In September 2023, Woodward defeated Hans Niemann during their encounter in the World Junior Chess Championship.

In December 2023, Woodward won the 17th Annual SPICE (Susan Polgar Institute for Chess Excellence) Cup ahead of Aram Hakobyan, Yasser Quesada, and Safal Bora. Woodward's performance exceeded the 2500 requirement needed for a grandmaster norm, however did not qualify due to a lack of foreign opponents.

In January 2024, Woodward made it to the finals of the chess.com Puzzle World Championship, but lost to defending champion Ray Robson. They met again in the final in 2025, and this time Woodward prevailed.

On January 30, 2024, Woodward earned his final GM norm at the Jeddah International Chess Festival with a score of 6.0/9 after losing his first two rounds against Yağız Kaan Erdoğmuş and Volodar Murzin. With this, he became one of the youngest in history to qualify for the title by fulfilling the requirements for the title at the age of 13 years, 8 months, and 28 days. He is also the second youngest grandmaster in U.S. history, only behind Abhimanyu Mishra.

Woodward tied for first in the Saint Louis Summer Classic tournament in May 2024. He tied for first again in the Universal Open tournament in June. A couple of weeks later, he won the Philadelphia International chess tournament.

In July 2025, Woodward took first place at the 2025 US Junior Chess Championship. Woodward won with a score of 6.5/9, ahead of nine other players with a performance rating of 2646. By winning, Woodward qualified for the 2025 U.S. Chess Championship, his first appearance at the competition.

Following up his first place performance in the US Junior Chess Championship, in September 2025, Woodward tied for fifth place in the FIDE Grand Swiss 2025, beating notable 2700+ Grandmasters such as Levon Aronian, Yu Yangyi, and Parham Maghsoodloo. Woodward finished 7.0/11, winning four games, with his only loss coming to former world blitz champion Maxime Vachier-Lagrave and a overall tournament performance rating of 2784.

He won the Challengers section of the Tata Steel Chess Tournament 2026 with a score of 10/13, winning nine games while only losing two.

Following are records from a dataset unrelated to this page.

(* ===== verification/NetEth.v ===== *)
(** The Ethernet driver as the protocol code uses it: handing over a frame, and the
    queue of frames that wait for the DMA engine. *)

From S2P Require Import Prelude Types Queue Heap ByteMem Words NetTypes DevTypes Kernel KInv Sched Semaphore Device Process UserMem BufPool Packet NetMem Eth Arp.

(** ** Handing over a frame *)

(** The control block after ethwrite of a frame. *)
Definition eth_put (frame : list Z) (count : Z) (e : ethcblk) : option ethcblk :=
  d ← txRing e !! txTail e;
  r ← enqueue_desc (<[txTail e := frame_desc d frame count]> (txRing e)) (tx_hdp e) (txTail e);
  let e := set_tx_hdp r.2 (set_txRing r.1 e) in
  Some (set_txTail (if bool_decide (txRingSize e ≤ txTail e + 1) then 0 else txTail e + 1) e).

(** The state after the variables of the network changed. *)
Definition with_net (f : netstate → netstate) (s : kst) : kst := set_dev (set_net (f (net (dev s))) (dev s)) s.

Lemma setnet_done f s : setnet f s = Done tt (with_net f s).
Proof. done. Qed.

Lemma getnet_done s : getnet s = Done (net (dev s)) s.
Proof. done. Qed.

Lemma lift_done {A} (o : option A) a s : o = Some a → lift o s = Done a s.
Proof. by intros ->. Qed.

(** One permit fewer of a semaphore. *)
Definition taken_sem (i : Z) (e : sentry) (t : gmap Z sentry) : gmap Z sentry := <[i := set_scount (scount e - 1) e]> t.

Lemma ethwrite_spec Q s rd count frame e e' :
  InvQ Q s → semtab s !! osem (ethertab (net (dev s))) = Some e → sstate e = S_USED → 0 < scount e →
  0 ≤ count ≤ PACKLEN →
  let s1 := set_semtab (taken_sem (osem (ethertab (net (dev s)))) e (semtab s)) s in
  rd count s1 = Done frame s1 → eth_put frame count (ethertab (net (dev s))) = Some e' →
  ethwrite rd count s = Done count (with_net (set_ethertab e') s1) ∧ InvQ Q (with_net (set_ethertab e') s1).
Proof.
  intros HQ He Hu Hc Hcnt s1 Hrd Hput.
  destruct (wait_passes Q s _ e HQ He Hu Hc) as [Hw HQ1].
  change (wait (osem (ethertab (net (dev s)))) s = Done OK (set_intr (intr s) s1)) in Hw.
  change (InvQ Q s1) in HQ1. split; [|by apply InvQ_dev].
  unfold eth_put in Hput. destruct (txRing _ !! txTail _) as [d|] eqn:Hd; [|done]. cbn in Hput.
  destruct (enqueue_desc _ _ _) as [r|] eqn:Hr; [|done]. cbn in Hput. injection Hput as <-.
  unfold ethwrite. rewrite M_bind_eq. unfold geteth. cbn [gets obind]. rewrite M_bind_eq, Hw. cbn [obind].
  assert (set_intr (intr s) s1 = s1) as -> by (by destruct s).
  rewrite M_bind_eq. cbn [gets obind]. unfold desc_at. change (ethertab (net (dev s1))) with (ethertab (net (dev s))).
  rewrite M_bind_eq, Hd. cbn [ret obind]. rewrite bool_decide_eq_false_2 by lia.
  rewrite M_bind_eq, Hrd. cbn [obind]. rewrite M_bind_eq, (lift_done _ _ _ Hr). cbn [obind]. by destruct s.
Qed.

(** ** The queue of frames that wait for the DMA engine *)

(** The descriptors [ps], each leading to the next one. *)
Fixpoint tx_chain (ring : gmap Z eth_desc) (h : option Z) (ps : list Z) : Prop :=
  match ps with
  | [] => h = None
  | i :: ps => h = Some i ∧ ∃ d, ring !! i = Some d ∧ tx_chain ring (d_next d) ps
  end.

Lemma tx_chain_ext ring ring' ps : ∀ h,
  (∀ i, i ∈ ps → ring' !! i = ring !! i) → tx_chain ring h ps → tx_chain ring' h ps.
Proof.
  induction ps as [|i ps IH]; intros h He; cbn [tx_chain]; [done|]. intros (-> & d & Hd & Hc). split; [done|].
  exists d. rewrite He by (by left). split; [done|]. apply IH; [|done]. intros j Hj. apply He. by right.
Qed.

Lemma last_desc_chain ring ps j : ∀ h n,
  tx_chain ring (Some h) (ps ++ [j]) → (length ps < n)%nat → last_desc n ring h = Some j.
Proof.
  induction ps as [|i ps IH]; intros h [|n] Hc Hn; cbn [app tx_chain length last_desc] in *; try lia;
    destruct Hc as ([= ->] & d & Hd & Hc); rewrite Hd; cbn.
  - by rewrite Hc.
  - destruct (d_next d) as [k|]; [apply IH; [done|lia]|]. by destruct ps; destruct Hc.
Qed.

(** Appending a descriptor that leads nowhere. *)
Lemma tx_chain_snoc ring ps j i d : ∀ h,
  tx_chain ring h (ps ++ [j]) → NoDup (ps ++ [j]) → i ∉ ps ++ [j] → ring !! i = Some d → d_next d = None →
  tx_chain (alter (set_d_next (Some i)) j ring) h ((ps ++ [j]) ++ [i]).
Proof.
  induction ps as [|k ps IH]; intros h Hc Hnd Hi Hd Hn; cbn [app tx_chain] in *;
    destruct Hc as (-> & d' & Hd' & Hc); split; try done; apply NoDup_cons in Hnd as [Hk Hnd];
    apply not_elem_of_cons in Hi as [Hik Hi].
  - exists (set_d_next (Some i) d'). split; [by rewrite lookup_alter_eq, Hd'|]. split; [done|]. exists d.
    by rewrite lookup_alter_ne by done.
  - exists d'. rewrite lookup_alter_ne; [|by intros ->; apply Hk, elem_of_app; right; left].
    split; [done|]. by apply IH.
Qed.

Lemma chain_in_ring ring ps : ∀ h, tx_chain ring h ps → ∀ i, i ∈ ps → is_Some (ring !! i).
Proof.
  induction ps as [|j ps IH]; intros h Hc i Hi; cbn [tx_chain] in *; [by apply not_elem_of_nil in Hi|].
  destruct Hc as (_ & d & Hd & Hc). apply elem_of_cons in Hi as [->|Hi]; [by rewrite Hd|by eapply IH].
Qed.

Lemma chain_size ring ps h : tx_chain ring h ps → NoDup ps → (length ps ≤ size ring)%nat.
Proof.
  intros Hc Hnd. rewrite <-size_dom, <-(size_list_to_set (C := gset Z) ps Hnd). apply subseteq_size.
  intros i Hi%elem_of_list_to_set. apply elem_of_dom. by eapply chain_in_ring.
Qed.

(** The [k] descriptors from position [a] on, around the ring of [n]. *)
Definition ring_idx (n a : Z) (k : nat) : list Z := (λ j, j mod n) <$> seqZ a (Z.of_nat k).

Lemma ring_idx_snoc n a k : ring_idx n a (S k) = ring_idx n a k ++ [(a + Z.of_nat k) mod n].
Proof.
  unfold ring_idx. rewrite Nat2Z.inj_succ, <-Z.add_1_r, seqZ_app by lia. by rewrite fmap_app.
Qed.

Lemma mod_apart n i j : 0 < n → i < j < i + n → i mod n ≠ j mod n.
Proof. intros Hn Hj E. Z.to_euclidean_division_equations. assert (q0 = q ∨ q0 ≠ q) as [->|?] by lia; nia. Qed.

Lemma ring_idx_fresh n a k : 0 < n → Z.of_nat k < n → (a + Z.of_nat k) mod n ∉ ring_idx n a k.
Proof.
  intros Hn Hk (j & E & Hj)%list_elem_of_fmap. apply elem_of_seqZ in Hj. symmetry in E. revert E. apply mod_apart; lia.
Qed.

Lemma ring_idx_nodup n a k : 0 < n → Z.of_nat k ≤ n → NoDup (ring_idx n a k).
Proof.
  induction k as [|k IH]; intros Hn Hk; [apply NoDup_nil_2|]. rewrite ring_idx_snoc. apply NoDup_app. split_and!.
  - apply IH; lia.
  - intros i Hi ->%list_elem_of_singleton. revert Hi. apply ring_idx_fresh; lia.
  - apply NoDup_singleton.
Qed.

(** What the engine sends from a descriptor: the bytes of the frame. *)
Definition desc_frame (d : eth_desc) : list Z := take (Z.to_nat (d_packlen d)) (d_buffer d).
(** A short frame is filled up with zeros. *)
Definition padded (frame : list Z) : list Z := frame ++ replicate (60 - length frame) 0.

(** The frames [fs] wait for the engine, first the oldest one, in consecutive places
    of the ring that end before [txTail]. *)
Record tx_queue (e : ethcblk) (fs : list (list Z)) : Prop := Tx_queue {
  tq_size : 0 < txRingSize e;
  tq_fit : Z.of_nat (length fs) ≤ txRingSize e;
  tq_ring : ∀ i, 0 ≤ i < txRingSize e → ∃ d, txRing e !! i = Some d ∧ length (d_buffer d) = Z.to_nat ETH_BUF_SIZE;
  tq_fs : ∃ a, let ps := ring_idx (txRingSize e) a (length fs) in
    txTail e = (a + Z.of_nat (length fs)) mod txRingSize e ∧ tx_chain (txRing e) (tx_hdp e) ps ∧
    Forall2 (λ i f, ∃ d, txRing e !! i = Some d ∧ desc_frame d = f) ps fs }.

Lemma frame_desc_frame d frame :
  length (d_buffer d) = Z.to_nat ETH_BUF_SIZE → (length frame ≤ Z.to_nat PACKLEN)%nat →
  let d' := frame_desc d frame (Z.of_nat (length frame)) in
  desc_frame d' = padded frame ∧ d_next d' = None ∧ length (d_buffer d') = Z.to_nat ETH_BUF_SIZE.
Proof.
  intros Hl Hf. unfold ETH_BUF_SIZE, PACKLEN in *. unfold frame_desc, desc_frame, padded. cbn zeta.
  cbn [d_buffer set_d_buffer d_packlen d_next set_d_packlen set_d_buflen].
  assert (length (splice 0 frame (d_buffer d)) = Z.to_nat 1518) as Hs by (rewrite length_splice; [done|lia]).
  case_bool_decide as Hc; cbn [d_buffer set_d_buffer d_packlen d_next set_d_packlen set_d_buflen].
  - rewrite length_splice by (rewrite length_replicate, Hs; lia). split_and!; try done.
    unfold splice. rewrite Nat2Z.id, take_0. cbn [app]. rewrite take_app_length.
    rewrite app_assoc. rewrite take_app_length'; [|rewrite length_app, length_replicate; lia].
    f_equal. f_equal. lia.
  - split_and!; try done. replace (60 - length frame)%nat with 0%nat by lia. cbn [replicate]. rewrite app_nil_r.
    unfold splice. rewrite Nat2Z.id, take_0. cbn [app]. apply take_app_length.
Qed.

Lemma chain_frames_ext (ring ring' : gmap Z eth_desc) ps fs :
  (∀ i d, i ∈ ps → ring !! i = Some d → ∃ d', ring' !! i = Some d' ∧ desc_frame d' = desc_frame d) →
  Forall2 (λ i f, ∃ d, ring !! i = Some d ∧ desc_frame d = f) ps fs →
  Forall2 (λ i f, ∃ d, ring' !! i = Some d ∧ desc_frame d = f) ps fs.
Proof.
  intros He Hf. induction Hf as [|i f ps fs (d & Hd & Hdf) Hf IH]; constructor.
  - destruct (He i d ltac:(by left) Hd) as (d' & ? & ?). exists d'. split; congruence.
  - apply IH. intros j d' Hj. apply He. by right.
Qed.

Lemma exists_last_or_nil {A} (l : list A) : l = [] ∨ ∃ l' a, l = l' ++ [a].
Proof. destruct l as [|a l _] using rev_ind; [by left|right; eauto]. Qed.

(** enqueue_desc on a chain of descriptors that all exist. *)
Lemma enqueue_chain ring hdp ps i d :
  tx_chain ring hdp ps → NoDup ps → i ∉ ps → ring !! i = Some d → d_next d = None →
  ∃ r, enqueue_desc ring hdp i = Some r ∧ tx_chain r.1 r.2 (ps ++ [i]) ∧
    (∀ j d', ring !! j = Some d' → ∃ d'', r.1 !! j = Some d'' ∧ desc_frame d'' = desc_frame d' ∧ d_buffer d'' = d_buffer d').
Proof.
  intros Hc Hnd Hi Hd Hn. destruct (exists_last_or_nil ps) as [->|(ps' & j & ->)].
  - cbn [tx_chain] in Hc. subst hdp. exists (ring, Some i). split; [done|]. cbn. split; [eauto|].
    intros k d' Hk. by exists d'.
  - destruct hdp as [h|]; [|by destruct ps'; destruct Hc].
    pose proof (chain_size _ _ _ Hc Hnd) as Hsz. rewrite length_app in Hsz. cbn in Hsz.
    exists (alter (set_d_next (Some i)) j ring, Some h). split; [|split; cbn [fst snd]].
    + unfold enqueue_desc, chain_fuel. rewrite (last_desc_chain ring ps' j h); [done|done|lia].
    + by apply (tx_chain_snoc ring ps' j i d).
    + intros k d' Hk. destruct (decide (k = j)) as [->|Hkj].
      * exists (set_d_next (Some i) d'). by rewrite lookup_alter_eq, Hk.
      * exists d'. by rewrite lookup_alter_ne.
Qed.

(** Handing over a frame puts it at the end of the queue. *)
Lemma eth_put_queue e fs frame :
  tx_queue e fs → Z.of_nat (length fs) < txRingSize e → (length frame ≤ Z.to_nat PACKLEN)%nat →
  ∃ e', eth_put frame (Z.of_nat (length frame)) e = Some e' ∧ tx_queue e' (fs ++ [padded frame]) ∧
    txRingSize e' = txRingSize e ∧ osem e' = osem e.
Proof.
  intros [Hn Hfit Hr (a & Ht & Hc & Hf)] Hlt Hl. cbv zeta in *.
  set (n := txRingSize e) in *. set (k := length fs) in *.
  pose proof (Z.mod_pos_bound (a + Z.of_nat k) n Hn) as Htr. rewrite <-Ht in Htr.
  destruct (Hr (txTail e) Htr) as (d & Hd & Hdl). destruct (frame_desc_frame d frame Hdl Hl) as (Hff & Hfn & Hfl).
  set (d1 := frame_desc d frame _) in *. set (ring := <[txTail e := d1]> (txRing e)).
  pose proof (ring_idx_fresh n a k Hn Hlt) as Hfr. rewrite <-Ht in Hfr.
  destruct (enqueue_chain ring (tx_hdp e) (ring_idx n a k) (txTail e) d1) as (r & Er & Hcr & Hsame); try done.
  { eapply tx_chain_ext; [|exact Hc]. intros i Hi. unfold ring. rewrite lookup_insert_ne; [done|]. by intros <-. }
  { apply ring_idx_nodup; lia. }
  { apply lookup_insert_eq. }
  eexists. split; [unfold eth_put; rewrite Hd; cbn; fold d1 ring; rewrite Er; cbn; reflexivity|].
  split; [|done]. split; cbn [txRingSize set_txTail set_tx_hdp set_txRing txRing tx_hdp txTail].
  - done.
  - fold n. rewrite length_app. cbn. lia.
  - fold n. intros i Hi. destruct (Hr i Hi) as (di & Hdi & Hli). destruct (decide (i = txTail e)) as [->|Hne].
    + destruct (Hsame (txTail e) d1) as (d2 & ? & _ & ?); [apply lookup_insert_eq|]. exists d2. split; [done|]. congruence.
    + destruct (Hsame i di) as (d2 & ? & _ & ?); [by unfold ring; rewrite lookup_insert_ne|]. exists d2. split; [done|]. congruence.
  - fold n. exists a. cbv zeta. rewrite length_app, Nat.add_1_r. fold k. rewrite ring_idx_snoc, <-Ht. split_and!.
    + assert ((a + Z.of_nat (S k)) mod n = (txTail e + 1) mod n) as ->.
      { rewrite Ht, Z.add_mod_idemp_l by lia. f_equal. lia. }
      case_bool_decide as Hw; [|by rewrite Z.mod_small by lia].
      replace (txTail e + 1) with n by lia. by rewrite Z.mod_same by lia.
    + exact Hcr.
    + apply Forall2_app.
      * eapply chain_frames_ext; [|exact Hf]. intros i di Hi Hdi. destruct (Hsame i di) as (d2 & ? & ? & _).
        { unfold ring. rewrite lookup_insert_ne; [done|]. by intros <-. }
        eauto.
      * constructor; [|constructor]. destruct (Hsame (txTail e) d1) as (d2 & ? & ? & _); [apply lookup_insert_eq|].
        exists d2. split; [done|]. congruence.
Qed.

On December 23, 2025, Woodward set a record for the highest ever Lichess bullet rating with a Bullet ELO of 3601. On February 14, 2026, Woodward set a record for the highest ever chess.com Bullet rating with a Bullet ELO of 3582.

In May 2026, Woodward finished 6th at the TePe Sigeman Chess Tournament with a score of 3/7, winning one game and losing two. On May 9, he won his first Chess.com Bullet Brawl title. On June 19, Woodward won the Chess.com Hyperbullet Championship 2026, beating two-time defending champion Andrew Tang in the grand final.